This is much less expensive than standard ultrasound procedures. Recently released provisional data for 2017 from the National Center for Health Statistics show that the preterm birth rate in the USA has reached 9.93 percent, up from 9.86 in 2016, the third consecutive annual increase after steady declines over the previous seven years.
Parents have long yearned for a simple test that could accurately predict a mother's due date, and her risk of a premature birth.
Researchers, led by Professor Steven Kueik of Stanford University, California, who published the journal Science, found a new method that predicts the activity of certain maternal and fetal genes as biomarkers.
Stevenson, M.D., principal investigator at the March of Dimes Prematurity Research Center at Stanford University, describes the PCR-based tests, which can be carried out on a single blood sample, as effectively "eavesdropping on a conversation" among the mother, the fetus, and the placenta.
Researchers were able to identify differences in RNA levels from seven genes between the two groups of women, accurately predicting which pregnancies would end up in preterm births up to two months prior to labor.
Prof Basky Thilaganathan, a Royal College of Obstetricians and Gynaecologists spokesman, said: "Complications from premature birth are a leading cause of infant mortality and affect 7-8% of all births in the UK".
"RNA corresponding to placental genes may provide an accurate estimate of fetal development and gestational age throughout pregnancy", the report found.

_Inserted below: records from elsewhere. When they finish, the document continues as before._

(** On a platform where pid 8 gives a null handle, [_windows_trim] still
    opens the three pids and counts two; and when [psutil.pids()] raises,
    so does [_windows_trim]. *)
Lemma windows_trim_counts_witness :
  (exists calls,
     CacheCleaner._windows_trim os_null_handle 0%Z
     = ([Windll; PsutilPids] ++ calls ++ [trimmed_line 2], 2%Z, Returns true)
     /\ opened calls = [4; 8; 12]%Z
     /\ Forall handle_call calls)
  /\ CacheCleaner._windows_trim os_pids_fail 0%Z
     = ([Windll; PsutilPids], 0%Z,
        Raises {| exn_cls := OtherException; exn_str := "OSError" |}).
Proof.
  split.
  - exact (proj2 (proj2 (windows_trim_counts os_null_handle))
             [4; 8; 12]%Z eq_refl eq_refl).
  - exact (proj1 (proj2 (windows_trim_counts os_pids_fail)) _ eq_refl eq_refl).
Defined.

(** When [gc.collect()] raises on Windows, the error line is the only
    thing that follows it. *)
Lemma clean_error_line_witness :
  CacheCleaner.gc_collect os_gc_fail
  = Raises {| exn_cls := OtherException; exn_str := "MemoryError" |}
  /\ CacheCleaner.clean windows os_gc_fail false
     = ([LoggerInfo "RAM cleanup triggered (best-effort)"; GcCollect;
         LoggerError "RAM cleanup error: MemoryError"],
        false, Returns false).
Proof.
  split; [reflexivity|].
  exact (proj2 (clean_error_line windows os_gc_fail false) _ eq_refl).
Defined.

(** Of six processes, the scan keeps the five busiest, and pid 2 stays
    before pid 4, which has the same CPU percent. *)
Lemma scan_returns_top_five_witness :
  MetricsCollector.pids six_busy = Returns [1; 2; 3; 4; 5; 6]%Z
  /\ exists top,
      result_of (MetricsCollector.scan percent_between six_busy after_three_calls)
      = Returns top
      /\ MetricsCollector.cached_top_procs
           (store_of (MetricsCollector.scan percent_between six_busy
                        after_three_calls))
         = top
      /\ top_five_of top
           [busy_entry 1 10; busy_entry 2 30; busy_entry 3 20;
            busy_entry 4 30; busy_entry 5 5; busy_entry 6 40].
Proof.
  split; [reflexivity|].
  apply (scan_returns_top_five percent_between six_busy [1; 2; 3; 4; 5; 6]%Z
           after_three_calls
           (trace_of (MetricsCollector.scan_loop percent_between
                        (MetricsCollector.process_iter six_busy) []
                        (MetricsCollector.set_procs
                           (MetricsCollector.remove_dead
                              (list_to_set [1; 2; 3; 4; 5; 6]%Z))
                           after_three_calls)))
           (store_of (MetricsCollector.scan_loop percent_between
                        (MetricsCollector.process_iter six_busy) []
                        (MetricsCollector.set_procs
                           (MetricsCollector.remove_dead
                              (list_to_set [1; 2; 3; 4; 5; 6]%Z))
                           after_three_calls)))).
  - reflexivity.
  - vm_compute. reflexivity.
Defined.

(** After the scan of the fourth cycle, pid 42 is in the cache, and it is
    one of the pids that [psutil.pids()] listed. *)
Lemma cache_within_live_witness :
  (MetricsCollector.tick after_three_calls + 1) mod 4 = 0
  /\ is_Some (MetricsCollector.procs
                (store_of (MetricsCollector.collect percent_between
                             (scan_at 4 [1; 42]%Z [init_proc 4 10 4 10; old_42])
                             after_three_calls)) !! 42%Z)
  /\ (42%Z ∈ [1; 42]%Z
      \/ 42%Z ∈ map pid_of [init_proc 4 10 4 10; old_42]).
Proof.
  assert (Ht : (MetricsCollector.tick after_three_calls + 1) mod 4 = 0)
    by reflexivity.
  assert (Hs : is_Some (MetricsCollector.procs
                (store_of (MetricsCollector.collect percent_between
                             (scan_at 4 [1; 42]%Z [init_proc 4 10 4 10; old_42])
                             after_three_calls)) !! 42%Z)).
  { eexists. reflexivity. }
  split; [exact Ht|]. split; [exact Hs|].
  exact (cache_within_live percent_between
           (scan_at 4 [1; 42]%Z [init_proc 4 10 4 10; old_42]) [1; 42]%Z
           after_three_calls 42%Z Ht eq_refl Hs).
Defined.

"Our test was able to predict 80.3% of women who went on to have any preterm birth, at 15 to 20 weeks gestation", Laura Jelliffe-Pawlowski, an associate professor and director of Precision Health and Discovery at the University of California, San Francisco's Preterm Birth Initiative and coauthor of the study, tells CNN. He added that today's findings affirm the existence of a "transcriptomic clock of pregnancy" that could serve as a new way to assess the gestational age of a fetus. Further development and validation of an initial model resulted in the identification of a panel nine placenta-specific RNAs (CGA, CAPN6, CGB, ALPP, CSHL1, PLAC4, PSG7, PAPPA, and LGALS14) in maternal blood that could predict gestational age. They noticed that levels of some genetic messenger molecules, called RNA, changed as the women's pregnancies progressed.

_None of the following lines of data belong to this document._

Lemma testbit_u_out b i : i < 0 \/ 8 <= i -> Z.testbit (u b) i = false.
Proof.
  intros [Hi|Hi]; [apply Z.testbit_neg_r, Hi|].
  apply (testbit_high (u b) 8 i); [apply u_range|lia].
Qed.

Ltac bits_of_value n :=
  rewrite !Z.lor_spec, !Z.shiftl_spec by lia;
  repeat match goal with
         | |- context [Z.testbit (u ?b) ?i] =>
             rewrite (testbit_u_out b i) by lia
         end;
  rewrite ?orb_false_r, ?orb_false_l.

Lemma value64_range b0 b1 b2 b3 b4 b5 b6 b7 :
  is_uint64 (value64 b0 b1 b2 b3 b4 b5 b6 b7).
Proof.
  unfold is_uint64.
  assert (Hnn : 0 <= value64 b0 b1 b2 b3 b4 b5 b6 b7).
  { unfold value64.
    repeat (apply Z.lor_nonneg; split); try apply Z.shiftl_nonneg;
      apply u_range. }
  split; [exact Hnn|].
  enough (Hmod : value64 b0 b1 b2 b3 b4 b5 b6 b7 mod 2 ^ 64
                 = value64 b0 b1 b2 b3 b4 b5 b6 b7).
  { pose proof (Z.mod_pos_bound (value64 b0 b1 b2 b3 b4 b5 b6 b7) (2 ^ 64)).
    lia. }
  apply Z.bits_inj'. intros n Hn.
  rewrite Z.testbit_mod_pow2 by lia.
  destruct (Z.ltb_spec n 64); [reflexivity|].
  unfold value64. bits_of_value n. reflexivity.
Qed.

Lemma value16_range b0 b1 : is_uint16 (value16 b0 b1).
Proof.
  unfold is_uint16.
  assert (Hnn : 0 <= value16 b0 b1).
  { unfold value16.
    repeat (apply Z.lor_nonneg; split); try apply Z.shiftl_nonneg;
      apply u_range. }
  split; [exact Hnn|].
  enough (Hmod : value16 b0 b1 mod 2 ^ 16 = value16 b0 b1).
  { pose proof (Z.mod_pos_bound (value16 b0 b1) (2 ^ 16)). lia. }
  apply Z.bits_inj'. intros n Hn.
  rewrite Z.testbit_mod_pow2 by lia.
  destruct (Z.ltb_spec n 16); [reflexivity|].
  unfold value16. bits_of_value n. reflexivity.
Qed.

(** The byte of a value at offset [k] is the byte it was read from. *)
Ltac byte_of_value :=
  unfold byte_of; apply byte.unsigned_inj; rewrite byte.unsigned_of_Z;
  unfold byte.wrap;
  apply Z.bits_inj'; intros n Hn;
  rewrite Z.testbit_mod_pow2 by lia;
  match goal with
  | |- _ = Z.testbit (byte.unsigned ?b) n =>
      change (byte.unsigned b) with (u b);
      destruct (Z.ltb_spec n 8);
      [|rewrite (testbit_u_out b n) by lia; reflexivity]
  end;
  cbn [andb]; rewrite ?Z.shiftr_spec by lia;
  unfold value64, value16; bits_of_value n;
  f_equal; lia.

Lemma bytes64_value64 b0 b1 b2 b3 b4 b5 b6 b7 :
  bytes64 (value64 b0 b1 b2 b3 b4 b5 b6 b7)
  = [b0; b1; b2; b3; b4; b5; b6; b7].
Proof.
  unfold bytes64.
  repeat (f_equal; [byte_of_value|]).
  f_equal. byte_of_value.
Qed.

Lemma bytes16_value16 b0 b1 : bytes16 (value16 b0 b1) = [b0; b1].
Proof.
  unfold bytes16.
  repeat (f_equal; [byte_of_value|]).
  f_equal. byte_of_value.
Qed.

End CodecInverse.

(** ** Identifiers of any length *)

Section IdentifierFacts.

Import BigEndian.

Lemma length_8 (b : list byte) :
  length b = 8%nat ->
  exists b0 b1 b2 b3 b4 b5 b6 b7, b = [b0; b1; b2; b3; b4; b5; b6; b7].
Proof.
  intros Hb.
  do 8 (destruct b as [|? b]; [discriminate Hb|]).
  destruct b; [|discriminate Hb]. eauto 10.
Qed.

Lemma length_2 (b : list byte) :
  length b = 2%nat -> exists b0 b1, b = [b0; b1].
Proof.
  intros Hb.
  do 2 (destruct b as [|? b]; [discriminate Hb|]).
  destruct b; [|discriminate Hb]. eauto.
Qed.

Lemma slice_in_range (s : list byte) lo hi :
  (lo <= hi <= length s)%nat ->
  Slice.slice s lo hi = Some (take (hi - lo) (drop lo s)).
Proof. intros H. unfold Slice.slice. rewrite decide_True by exact H. done. Qed.

Lemma bytes64_inj v1 v2 :
  is_uint64 v1 -> is_uint64 v2 -> bytes64 v1 = bytes64 v2 -> v1 = v2.
Proof.
  intros H1 H2 Heq.
  pose proof (Uint64_bytes64 v1 H1) as E1.
  rewrite Heq, (Uint64_bytes64 v2 H2) in E1. congruence.
Qed.

Lemma bytes16_inj v1 v2 :
  is_uint16 v1 -> is_uint16 v2 -> bytes16 v1 = bytes16 v2 -> v1 = v2.
Proof.
  intros H1 H2 Heq.
  pose proof (Uint16_bytes16 v1 H1) as E1.
  rewrite Heq, (Uint16_bytes16 v2 H2) in E1. congruence.
Qed.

The scientists need to validate the new tests in larger cohorts of pregnant women before they can be made available for widespread use.

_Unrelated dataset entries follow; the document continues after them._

(** The bot keeps its word.  In every game from the empty board in which
    the bot, on either side, plays its best moves against any legal moves:
    the best score at a turn of the bot is never negative, so that the loss
    is never predicted; when it is positive, and the sure win is predicted,
    every way the game can go on ends with the bot's win; and no game ends
    with the win of the other side. *)
Theorem bot_keeps_its_word (bot_is_cross : bool) (b : Board) (bm bs : Z) :
  bot_game bot_is_cross empty_board b ->
  check_status b <> win_of (negb bot_is_cross) /\
  (check_status b = IN_PROGRESS -> cross_to_move b = bot_is_cross ->
   best_moves b = Some (bm, bs) ->
   0 <= bs /\
   prediction bs <> "Bot verliert bei perfektem Spiel"%string /\
   (0 < bs ->
    forall b', bot_game bot_is_cross b b' ->
               check_status b' <> IN_PROGRESS ->
               check_status b' = win_of bot_is_cross)).
Proof.
  intros Hg.
  assert (Hn : bot_word bot_is_cross false 9 empty_board = true)
    by (destruct bot_is_cross; [apply bot_word_cross | apply bot_word_circle]).
  destruct (bot_word_game bot_is_cross empty_board b Hg false 9%nat Hn)
    as (p1 & n1 & H1 & _).
  split.
  - destruct (check_status b) eqn:Hs.
    + destruct bot_is_cross; discriminate.
    + destruct bot_is_cross; discriminate.
    + rewrite <- Hs. apply (bot_word_end bot_is_cross p1 n1 b H1). congruence.
    + rewrite <- Hs. apply (bot_word_end bot_is_cross p1 n1 b H1). congruence.
  - intros Hs Hside Hbest.
    destruct (bot_word_turn bot_is_cross p1 n1 b bm bs H1 Hs Hside Hbest)
      as [H0 Hwin].
    split; [assumption |]. split.
    + unfold prediction. destruct (Z.gtb_spec bs 0); [discriminate |].
      destruct (Z.eqb_spec bs 0); [discriminate | lia].
    + intros Hpos b' Hg' Hend.
      destruct (bot_word_game bot_is_cross b b' Hg' true n1 (Hwin Hpos))
        as (p2 & n2 & H2 & Hp).
      apply (bot_word_end bot_is_cross p2 n2 b' H2 Hend). now apply Hp.
Qed.

(** After X4 O0 X2 O6 X7 the bot, playing circle, predicts its win and wins
    with cell 3. *)
Lemma bot_keeps_its_word_witness :
  check_status (mkBoard 148 65 false) <> win_of (negb false) /\
  (check_status (mkBoard 148 65 false) = IN_PROGRESS ->
   cross_to_move (mkBoard 148 65 false) = false ->
   best_moves (mkBoard 148 65 false) = Some (8, 1) ->
   0 <= 1 /\
   prediction 1 <> "Bot verliert bei perfektem Spiel"%string /\
   (0 < 1 ->
    forall b', bot_game false (mkBoard 148 65 false) b' ->
               check_status b' <> IN_PROGRESS ->
               check_status b' = win_of false)).
Proof.
  apply (bot_keeps_its_word false (mkBoard 148 65 false) 8 1).
  apply (bot_game_other false empty_board _ 16);
    [reflexivity | reflexivity | unfold legal_move; vm_compute; tauto |].
  eapply (bot_game_bot false _ _ _ _ 1);
    [reflexivity | reflexivity | vm_compute; reflexivity | reflexivity |].
  apply (bot_game_other false _ _ 4);
    [reflexivity | reflexivity | unfold legal_move; vm_compute; tauto |].
  eapply (bot_game_bot false _ _ _ _ 64);
    [reflexivity | reflexivity | vm_compute; reflexivity | reflexivity |].
  apply (bot_game_other false _ _ 128);
    [reflexivity | reflexivity | unfold legal_move; vm_compute; tauto |].
  apply bot_game_here.
Defined.

(** With players that return legal moves the loop of [play] runs at most
    once for each empty cell, nine times at most: allowing more iterations
    changes nothing, so that a game that does not end within nine
    iterations is one in which a player did not return. *)
Theorem play_nine_iterations (cross_player circle_player : Player)
    (fuel : nat) (board : Board) (w : World) :
  legal_player cross_player -> legal_player circle_player ->
  wf_board board -> (empty_cells board <= fuel)%nat ->
  play fuel cross_player circle_player board w
  = play (empty_cells board) cross_player circle_player board w /\
  (empty_cells board <= 9)%nat.
Proof.
  intros H1 H2 Hwf Hfuel. split; [| apply empty_cells_le_9].
  unfold play. now apply play_loop_fuel.
Qed.

Lemma play_nine_iterations_witness :
  play 12 (HumanPlayer "Kolia") (BotPlayer "Silas") (mkBoard 3 16 false)
    (mkWorld [Some 5] [0] "")
  = play (empty_cells (mkBoard 3 16 false)) (HumanPlayer "Kolia")
      (BotPlayer "Silas") (mkBoard 3 16 false) (mkWorld [Some 5] [0] "").
Proof.
  apply (play_nine_iterations (HumanPlayer "Kolia") (BotPlayer "Silas") 12
           (mkBoard 3 16 false) (mkWorld [Some 5] [0] "")).
  - apply human_legal_player.
  - apply bot_legal_player.
  - unfold wf_board; simpl; lia.
  - apply Nat.leb_le. vm_compute. reflexivity.
Defined.

(** ** The bot in [play] *)

Lemma count_parity (count : Z) :
  ((count + 1) mod 2 =? 0) = negb (count mod 2 =? 0).
Proof.
  destruct (Z.eqb_spec ((count + 1) mod 2) 0);
    destruct (Z.eqb_spec (count mod 2) 0); simpl; try reflexivity;
    exfalso; Z.div_mod_to_equations; lia.
Qed.

Lemma bot_never_loses_step (bot_is_cross : bool)
    (cross_player circle_player : Player) (n : nat) (board : Board) (m : Z)
    (w w' : World) :
  bot_plays bot_is_cross cross_player circle_player ->
  wf_board board -> check_status board = IN_PROGRESS ->
  bot_never_loses bot_is_cross n board = true ->
  player_choose_move
    (if cross_to_move board then cross_player else circle_player) board w
  = Some (m, w') ->
  exists n', bot_never_loses bot_is_cross n' (make_move board m) = true.
Proof.
  intros bot_side Hwf Hs Hn Hc.
  destruct n as [| n]; cbn [bot_never_loses] in Hn; rewrite Hs in Hn;
    [discriminate |].
  exists n.
  destruct (cross_to_move board) eqn:Hm; destruct bot_is_cross;
    cbn [Bool.eqb] in Hn; destruct bot_side as [Hbot Hother].
  - rewrite Hbot in Hc.
    destruct (bot_choose_move_best board w w' m Hwf Hs Hc)
      as (bm & bs & Hbest & Hset & _).
    rewrite Hbest in Hn. rewrite forallb_forall in Hn.
    apply Hn. now apply set_cell_in_cell_moves.
  - rewrite forallb_forall in Hn. apply Hn. now apply (Hother board w m w').
  - rewrite forallb_forall in Hn. apply Hn. now apply (Hother board w m w').
  - rewrite Hbot in Hc.
    destruct (bot_choose_move_best board w w' m Hwf Hs Hc)
      as (bm & bs & Hbest & Hset & _).
    rewrite Hbest in Hn. rewrite forallb_forall in Hn.
    apply Hn. now apply set_cell_in_cell_moves.
Qed.

Lemma play_loop_bot (bot_is_cross : bool) (cross_player circle_player : Player)
    (fuel : nat) :
  bot_plays bot_is_cross cross_player circle_player ->
  forall n board count w s b' w',
    wf_board board ->
    (count mod 2 =? 0) = cross_to_move board ->
    bot_never_loses bot_is_cross n board = true ->
    play_loop fuel cross_player circle_player board count w
    = Some (s, b', w') ->
    s = DRAW \/ s = (if bot_is_cross then CROSS_WON else CIRCLE_WON).
Proof.
  intros bot_side.
  induction fuel as [| fuel IH]; intros n board count w s b' w' Hwf Hpar Hn H.
  - cbn [play_loop] in H. destruct n; cbn [bot_never_loses] in Hn;
      destruct (check_status board); try discriminate;
      injection H as <- <- <-; destruct bot_is_cross; auto; discriminate.
  - destruct (check_status board) eqn:Hs.
    + rewrite play_loop_step in H by assumption. cbv zeta in H.
      rewrite Hpar in H.
      pose proof (bot_never_loses_step bot_is_cross cross_player circle_player
                    n board) as Hstep.
      destruct (cross_to_move board) eqn:Hm.
      * destruct (player_choose_move cross_player board _) as [[m w3] |] eqn:Hc;
          [| discriminate].
        destruct (Hstep m _ w3 bot_side Hwf Hs Hn Hc) as [n' Hn'].
        apply (IH n') in H; auto using wf_make_move.
        rewrite count_parity, Hpar, make_move_flips, Hm. reflexivity.
      * destruct (player_choose_move circle_player board _) as [[m w3] |] eqn:Hc;
          [| discriminate].
        destruct (Hstep m _ w3 bot_side Hwf Hs Hn Hc) as [n' Hn'].
        apply (IH n') in H; auto using wf_make_move.
        rewrite count_parity, Hpar, make_move_flips, Hm. reflexivity.
    + rewrite play_loop_terminal in H by congruence.
      inversion H; subst. rewrite Hs. now left.
    + rewrite play_loop_terminal in H by congruence.
      injection H as <- <- <-. rewrite Hs.
      destruct n; cbn [bot_never_loses] in Hn; rewrite Hs in Hn;
        destruct bot_is_cross; try discriminate; now right.
    + rewrite play_loop_terminal in H by congruence.
      injection H as <- <- <-. rewrite Hs.
      destruct n; cbn [bot_never_loses] in Hn; rewrite Hs in Hn;
        destruct bot_is_cross; try discriminate; now right.
Qed.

For the study, the team used blood samples collected during pregnancy to identify which genes gave reliable signals about gestational age and prematurity risk.
These women each gave a blood sample during the second or third trimester of their pregnancies. If larger clinical trials reproduce them, this kind of blood test could help save babies who would otherwise die because they were born prematurely, the researchers say.